Newcomers have accounted for a growing share of Canada's population since the 1990s, amid steady immigration levels, increasing numbers of deaths and low fertility rates. In the coming years, analysts predict that the only growth in the country's labour force will be from immigration.

Statscan crunched the numbers using scenarios for immigration levels that ranged from low to high. All scenarios showed that the share of immigrants is set to grow – in all provinces and territories – in the coming decades.

The share of immigrants in the population in 2036 "could be almost twice as high as in 1871," the agency said.

Yasmeen Abu-Laban, a political-science professor at the University of Alberta who studies migration and multiculturalism, said that the Statscan projections were in line with Canadian demographic trends dating back to the late 1960s.

"This is just Canada being more Canada," she said. "With the Brexit discussion in Britain, there was a real backlash against immigration. And we haven't seen anything like that in Canada."

Still, Dr. Abu-Laban warned against becoming complacent, noting that the wave of xenophobia that was washed over the United States and much of Europe came suddenly.

"I worry about those trends because I think no one is immune to them," she said.

A growing share of immigrants means Canada will be more diverse, with more visible minorities, more non-Christian religions and more people who speak languages other than English and French as a mother tongue, Statscan demographer Jean-Dominique Morency said in an interview.

"In the largest cities, like Toronto, Montreal and Vancouver, it's already very diverse – but they will be more and more diverse in the next 25 years," he said. This is the case "not only in the large cities but also in all parts of the country … in all provinces, the proportion of immigrants in the population would increase."

The immigrant population will still be concentrated in Canada's largest cities: Toronto, Montreal and Vancouver. Toronto will see the country's highest share of immigrants in its population, at between 46 per cent and 52.8 per cent.

The composition of the immigrant population will also shift. More than half of immigrants in Canada would be Asian-born by 2036, if recent trends continue, from 44.8 per cent in 2011. At the same time, the share of European immigrants will decline by about half, to about 16 per cent.

More people will belong to a visible-minority group. In the next two decades, the share of the working-age population (aged 15 to 64) who are members of a visible minority will reach up to 40 per cent, from 19.6 per cent in 2011. This share will grow in all parts of the country, the paper said, adding that South Asians will remain the group with the most people, followed by Chinese.
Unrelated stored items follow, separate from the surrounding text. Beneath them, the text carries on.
Lemma equality_compares_data_witness :
  apply_binary (λ _, None) (λ _ _, EmptyString) 2 Ir.Eq TwoLists.packed TwoLists.boxed TwoLists.heap =
    Some (TwoLists.heap, inr (bool_value true)).
Proof.
  exact (proj1 (equality_compares_data 16 Sample.allocator_room Sample.allocator_fresh (λ _, None) (λ _, true)
    (λ _ _, EmptyString) 2 TwoLists.heap 3 _ _ _ _ TwoLists.means_packed_list
    TwoLists.means_boxed_list ltac:(by vm_compute; repeat constructor)
    ltac:(by vm_compute; repeat constructor))).
Defined.
Lemma concatenation_appends_witness :
  exists h' u, apply_binary (λ _, None) (λ _ _, EmptyString) 1 Ir.Concat TwoLists.packed
      TwoLists.boxed TwoLists.heap = Some (h', inr u) /\
    means 16 (λ _, None) (λ _, true) h' 6 (VList [VF32 TwoLists.one; VF32 TwoLists.half; VF32 TwoLists.one;
      VF32 TwoLists.half]) u.
Proof.
  destruct (concatenation_appends 16 Sample.allocator_room Sample.allocator_fresh (λ _, None) (λ _, true)
    (λ _ _, EmptyString) 1 TwoLists.heap 3 _ _ _ _ TwoLists.means_packed_list
    TwoLists.means_boxed_list ltac:(by vm_compute; repeat constructor)) as (h' & u & E & _ & _ & Hu).
  exists h', u. split; [exact E|exact Hu].
Defined.

(** Equality of maps goes by the text of the keys: a map under 1 equals a map under the string
    that prints alike, which is another key. *)
Example maps_compare_by_the_text_of_keys :
  let h : Heap := <[0%Z := PMap [(KeyInt 1, unit_value)]]>
    {[1%Z := PMap [(KeyStr "1", unit_value)]]} in
  values_equal (λ _, None) 2 h (pointer_word 0) (pointer_word 1) = Some true /\
  key_eqb (KeyInt 1) (KeyStr "1") = false.
Proof. split; vm_compute; reflexivity. Qed.

(** The order of numbers is not transitive across integers and floats: both integers compare
    equal to the float between them. *)
Example mixed_order_is_not_transitive :
  let n := (2 ^ 53)%Z in
  let h : Heap := <[0%Z := PInt n]> {[1%Z := PInt (n + 1)]} in
  let f := float_value (int_to_float F64 n) in
  compare_primitive 1 h (pointer_word 0) f = Some (Some Eq) /\
  compare_primitive 1 h f (pointer_word 1) = Some (Some Eq) /\
  compare_primitive 1 h (pointer_word 0) (pointer_word 1) = Some (Some Lt).
Proof. repeat split; vm_compute; reflexivity. Qed.
Lemma distinct_same l a b :
  distinct l -> a ∈ l -> b ∈ l -> key_eqb a.1 b.1 = true -> a = b.
Proof using Hlaw.
  induction l as [|[k v] l IH]; cbn; [by intros _ ?%not_elem_of_nil|]. intros [Hk Hd].
  rewrite Forall_forall in Hk. rewrite !elem_of_cons.
  intros [->|Ha] [->|Hb]; cbn; intros E; try done; [..|by apply IH].
  - by rewrite (Hk b) in E.
  - by rewrite key_eqb_sym, (Hk a) in E.
Qed.
(** The order of the sorted entries does not depend on the order of iteration. *)
Lemma sort_entries_unique l k : distinct l -> l ≡ₚ k -> sort_entries l = sort_entries k.
Proof using Hlaw.
  intros Hd Hp. apply (StronglySorted_unique_strong entry_le); try apply sort_entries_sorted.
  - intros a b Ha Hb Hab Hba. rewrite sort_entries_perm in Ha, Hb. rewrite <- Hp in Hb.
    apply (distinct_same l); [done..|]. apply key_cmp_eq. unfold entry_le in *.
    rewrite (cmp_flip (cmp := key_cmp) a.1) in Hba. by destruct (key_cmp a.1 b.1).
  - by rewrite !sort_entries_perm.
Qed.
Lemma sort_entries_distinct l : distinct l ->
  StronglySorted (λ a b, key_cmp a.1 b.1 = Lt) (sort_entries l).
Proof using Hlaw.
  intros Hd. pose proof (sort_entries_sorted l) as Hs.
  assert (Hin : forall e, e ∈ sort_entries l -> e ∈ l) by (intros e; by rewrite sort_entries_perm).
  assert (Hnd : NoDup (sort_entries l)).
  { rewrite sort_entries_perm. clear Hs Hin. induction l as [|[k v] l IH]; [constructor|].
    cbn in Hd. destruct Hd as [Hk Hd]. constructor; [|by apply IH]. intros Hi.
    rewrite Forall_forall in Hk. specialize (Hk _ Hi). cbn in Hk. by rewrite key_eqb_refl in Hk. }
  induction Hs as [|a s Hs IH Ha]; [constructor|]. apply NoDup_cons in Hnd as [Hna Hnd].
  constructor; [apply IH; [|done]; intros e He; apply Hin; by right|].
  rewrite Forall_forall in Ha |- *. intros b Hb. specialize (Ha b Hb). unfold entry_le in Ha.
  destruct (key_cmp a.1 b.1) eqn:E; try done. apply key_cmp_eq in E.
  apply (distinct_same l) in E as ->; [done|done|apply Hin; by left|apply Hin; by right].
Qed.
End Entries.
In some cities – Toronto, Vancouver, Calgary and Winnipeg, visible minorities could become the majority.

The total share of immigrants in Canada's population is expected to reach up to 30 per cent, which would be the highest share since 1871, from 20.7 per cent in 2011. Canada already has one of the highest shares of foreign-born people in the developed world.

The paper shows a changing portrait of Canada, which has its 150th anniversary this year. Its first census, conducted in 1871, showed 16 per cent of the country's 3.7 million population was born abroad. Most immigrants at the time came from the British Isles, the United States and Germany.
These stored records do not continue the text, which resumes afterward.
(* ===== verification/Sets.v ===== *)
(** Sets: the canonical buffer and its updates ([crates/noeta-value/src/lib.rs]) and the set
    methods of the virtual machine ([crates/noeta-vm/src/values.rs], [methods.rs]).

    [None] is a panic, an allocation that fails or fuel that runs out.  Retains and releases
    are not modelled: whether a set is uniquely owned is an argument of the update. *)
From Stdlib Require Import Strings.String.
From S2P Require Ir.
From S2P Require Import Prelude Words Shapes Values Packed Orders Hints MapKeys ValueOps.
From stdpp Require Import pretty options.
Open Scope nat_scope.
Open Scope list_scope.

(** ** Errors ([crates/noeta-ext-abi/src/lib.rs]) *)

(** Of the kinds, those the methods of a set raise. *)
Inductive ErrorKind := Arity | ArgType.
Record StdError := mkStdError { error_kind : ErrorKind; message : string }.
Definition arity_error (method : string) (expected got : nat) : StdError :=
  mkStdError Arity
    ("method `" +:+ method +:+ "` takes " +:+ pretty expected +:+ " argument(s) but "
     +:+ pretty got +:+ " were supplied").
(** [type_error], for the one noun used here. *)
Definition set_type_error (method : string) : StdError :=
  mkStdError ArgType ("method `" +:+ method +:+ "` expects a set argument").
Definition unorderable_error (method : string) : StdError :=
  mkStdError ArgType
    ("method `" +:+ method +:+ "` requires values of a single orderable type (a primitive, or a "
     +:+ "value kind — struct/enum — ordering structurally)").

(** ** Slices *)

Section Slices.
Context {A : Type}.

(** [binary_search_by]: the interval is halved until one element is left. *)
Inductive Found := At (pos : nat) | Absent (pos : nat).
Fixpoint narrow (n : nat) (f : A -> option comparison) (items : list A) (base size : nat) :
    option nat :=
  match n with
  | O => None
  | S n =>
      if 1 <? size then
        let half := size / 2 in
        let mid := base + half in
        x ← items !! mid; c ← f x;
        narrow n f items (match c with Gt => base | _ => mid end) (size - half)
      else Some base
  end.
Definition binary_search_by (f : A -> option comparison) (items : list A) : option Found :=
  match items with
  | [] => Some (Absent 0)
  | _ =>
      base ← narrow (length items) f items 0 (length items);
      x ← items !! base; c ← f x;
      Some (match c with Eq => At base | Lt => Absent (base + 1) | Gt => Absent base end)
  end.

(** [sort_by], which is stable. *)
Fixpoint insert_by (cmp : A -> A -> option comparison) (x : A) (l : list A) : option (list A) :=
  match l with
  | [] => Some [x]
  | y :: l' =>
      c ← cmp x y;
      match c with
      | Gt => l' ← insert_by cmp x l'; Some (y :: l')
      | _ => Some (x :: l)
      end
  end.
Fixpoint sort_by (cmp : A -> A -> option comparison) (l : list A) : option (list A) :=
  match l with
  | [] => Some []
  | x :: l => l ← sort_by cmp l; insert_by cmp x l
  end.

(** [dedup_by]: an element is compared with the last one kept. *)
Fixpoint dedup_rest (same : A -> A -> option bool) (kept : A) (l : list A) : option (list A) :=
  match l with
  | [] => Some []
  | x :: l =>
      b ← same x kept;
      if b : bool then dedup_rest same kept l
      else rest ← dedup_rest same x l; Some (x :: rest)
  end.
Definition dedup_by (same : A -> A -> option bool) (l : list A) : option (list A) :=
  match l with
  | [] => Some []
  | x :: l => rest ← dedup_rest same x l; Some (x :: rest)
  end.

(** [any], [filter], over a predicate that may fail. *)
Fixpoint any_of (p : A -> option bool) (l : list A) : option bool :=
  match l with
  | [] => Some false
  | x :: l => b ← p x; if b : bool then Some true else any_of p l
  end.
Fixpoint filter_of (p : A -> option bool) (l : list A) : option (list A) :=
  match l with
  | [] => Some []
  | x :: l => b ← p x; rest ← filter_of p l; Some (if b : bool then x :: rest else rest)
  end.
End Slices.

Section Sets.
Context `{ExternType, Allocator}.
Context (names : string -> option (list string)) (display_into : Heap -> Value -> string).
Context (fuel : nat).

(** ** The canonical buffer *)

(** [set_order(..).unwrap_or(Ordering::Equal)] *)
Definition set_order_or_equal (h : Heap) (a b : Value) : option comparison :=
  o ← set_order fuel h a b; Some (default Eq o).
(** [canonical_set]. *)
Definition canonical_set (h : Heap) (items : list Value) : option (option (list Value)) :=
  match items with
  | [] => Some (Some [])
  | first :: _ =>
      refused ← any_of (λ item, o ← set_order fuel h first item;
                                 Some (match o with None => true | Some _ => false end)) items;
      if refused : bool then Some None
      else
        sorted ← sort_by (set_order_or_equal h) items;
        canonical ← dedup_by (λ a b, o ← set_order fuel h a b;
                                     Some (match o with Some Eq => true | _ => false end)) sorted;
        Some (Some canonical)
  end.

(** [set_len], [set_first]. *)
Definition set_len (h : Heap) (v : Value) : option nat := length <$> set_items h v.
Definition set_first (h : Heap) (v : Value) : option Value := set_items h v ≫= head.

Definition set_payload_items (h : Heap) (v : Value) (items : list Value) : Heap :=
  <[Z.land v PTR_MASK := PSet items]> h.
(** [set_insert_sorted]. *)
Definition set_insert_sorted (h : Heap) (set value : Value) : option (Heap * bool) :=
  match set_items h set with
  | None => Some (h, false)
  | Some items =>
      found ← binary_search_by (λ item, set_order_or_equal h item value) items;
      Some (match found with
            | At _ => (h, false)
            | Absent pos => (set_payload_items h set (take pos items ++ value :: drop pos items), true)
            end)
  end.
(** [set_remove_sorted]. *)
Definition set_remove_sorted (h : Heap) (set target : Value) : option (Heap * option Value) :=
  match set_items h set with
  | None => Some (h, None)
  | Some items =>
      found ← binary_search_by (λ item, set_order_or_equal h item target) items;
      match found with
      | At pos =>
          removed ← items !! pos;
          Some (set_payload_items h set (take pos items ++ drop (S pos) items), Some removed)
      | Absent _ => Some (h, None)
      end
  end.

(** ** Methods *)

(** [SetMethod], [SetMethod::from_name] ([crates/noeta-ext-abi/src/ring1.rs]). *)
Inductive SetMethod := Contains | Union | Intersection | Add | Remove.
Definition set_method_from_name (name : string) : option SetMethod :=
  if bool_decide (name = "contains")%string then Some Contains
  else if bool_decide (name = "union")%string then Some Union
  else if bool_decide (name = "intersection")%string then Some Intersection
  else if bool_decide (name = "add")%string then Some Add
  else if bool_decide (name = "remove")%string then Some Remove
  else None.

Definition MethodOutcome : Type := Heap * (StdError + Value).
Definition raise (e : StdError) (h : Heap) : option MethodOutcome := Some (h, inl e).
Definition new_set (items : list Value) (h : Heap) : option MethodOutcome :=
  '(h, v) ← alloc (PSet items) h; Some (h, inr v).
(** [apply_binary(BinaryOp::Eq, a, b).ok().and_then(..).unwrap_or(false)] *)
Definition eq_holds (h : Heap) (a b : Value) : option bool :=
  r ← apply_binary names display_into fuel Ir.Eq a b h;
  Some (match r with (_, inr v) => default false (as_bool v) | (_, inl _) => false end).

(** [stdlib_arity]: the arguments, if their number is right. *)
Definition one_argument (name : string) (args : list Value) : StdError + Value :=
  match args with [x] => inr x | _ => inl (arity_error name 1 (length args)) end.

(** [call_set_method]. *)
Definition call_set_method (set : Value) (method : SetMethod) (name : string) (args : list Value)
    (h : Heap) : option MethodOutcome :=
  items ← set_items h set;
  match one_argument name args with
  | inl e => raise e h
  | inr arg =>
      match method with
      | Contains => b ← any_of (λ item, eq_holds h item arg) items; Some (h, inr (bool_value b))
      | Union =>
          match set_items h arg with
          | None => raise (set_type_error name) h
          | Some other =>
              canonical ← canonical_set h (items ++ other);
              canonical ← canonical;
              new_set canonical h
          end
      | Intersection =>
          match set_items h arg with
          | None => raise (set_type_error name) h
          | Some other =>
              kept ← filter_of (λ item, any_of (λ o, eq_holds h item o) other) items;
              new_set kept h
          end
      | Add =>
          canonical ← canonical_set h (items ++ [arg]);
          match canonical with
          | Some canonical => new_set canonical h
          | None => raise (unorderable_error name) h
          end
      | Remove =>
          kept ← filter_of (λ item, b ← eq_holds h item arg; Some (negb b)) items;
          new_set kept h
      end
  end.

(** [set_update_in_place]; [unique] says that the reference count is 1. *)
Definition set_update_in_place (unique : bool) (set : Value) (method : SetMethod) (name : string)
    (args : list Value) (h : Heap) : option MethodOutcome :=
  if negb unique then call_set_method set method name args h
  else
    match one_argument name args with
    | inl e => raise e h
    | inr target =>
        orderable ← match set_first h set with
                    | None => Some true
                    | Some first =>
                        o ← set_order fuel h first target;
                        Some (match o with Some _ => true | None => false end)
                    end;
        match method with
        | Add =>
            if negb orderable then raise (unorderable_error name) h
            else '(h, _) ← set_insert_sorted h set target; Some (h, inr set)
        | Remove =>
            if orderable : bool then '(h, _) ← set_remove_sorted h set target; Some (h, inr set)
            else Some (h, inr set)
        | _ => None
        end
    end.
End Sets.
Canada may also become more secular. The share of people who report having no religion will continue to grow, to about a third of the population compared with 24 per cent in 2011. Catholicism will likely remain the religion with the largest number of followers, the agency said. At the same time, the number of people affiliated with non-Christian religions will reach about 15 per cent of the population, from 9 per cent now.

The projections are based on population models from the 2011 National Household Survey. These projections are not predictions, the agency cautions, but rather "a tool to show how the ethnocultural and language compositions of the Canadian population could evolve in [the] coming years based on various growth scenarios."

The visible minority projections do not include the aboriginal population. A previous Statscan projection to 2036 found the share of indigenous people in the population will grow to between 4.6 per cent and 6.1 per cent, from 4.4 per cent in the last census.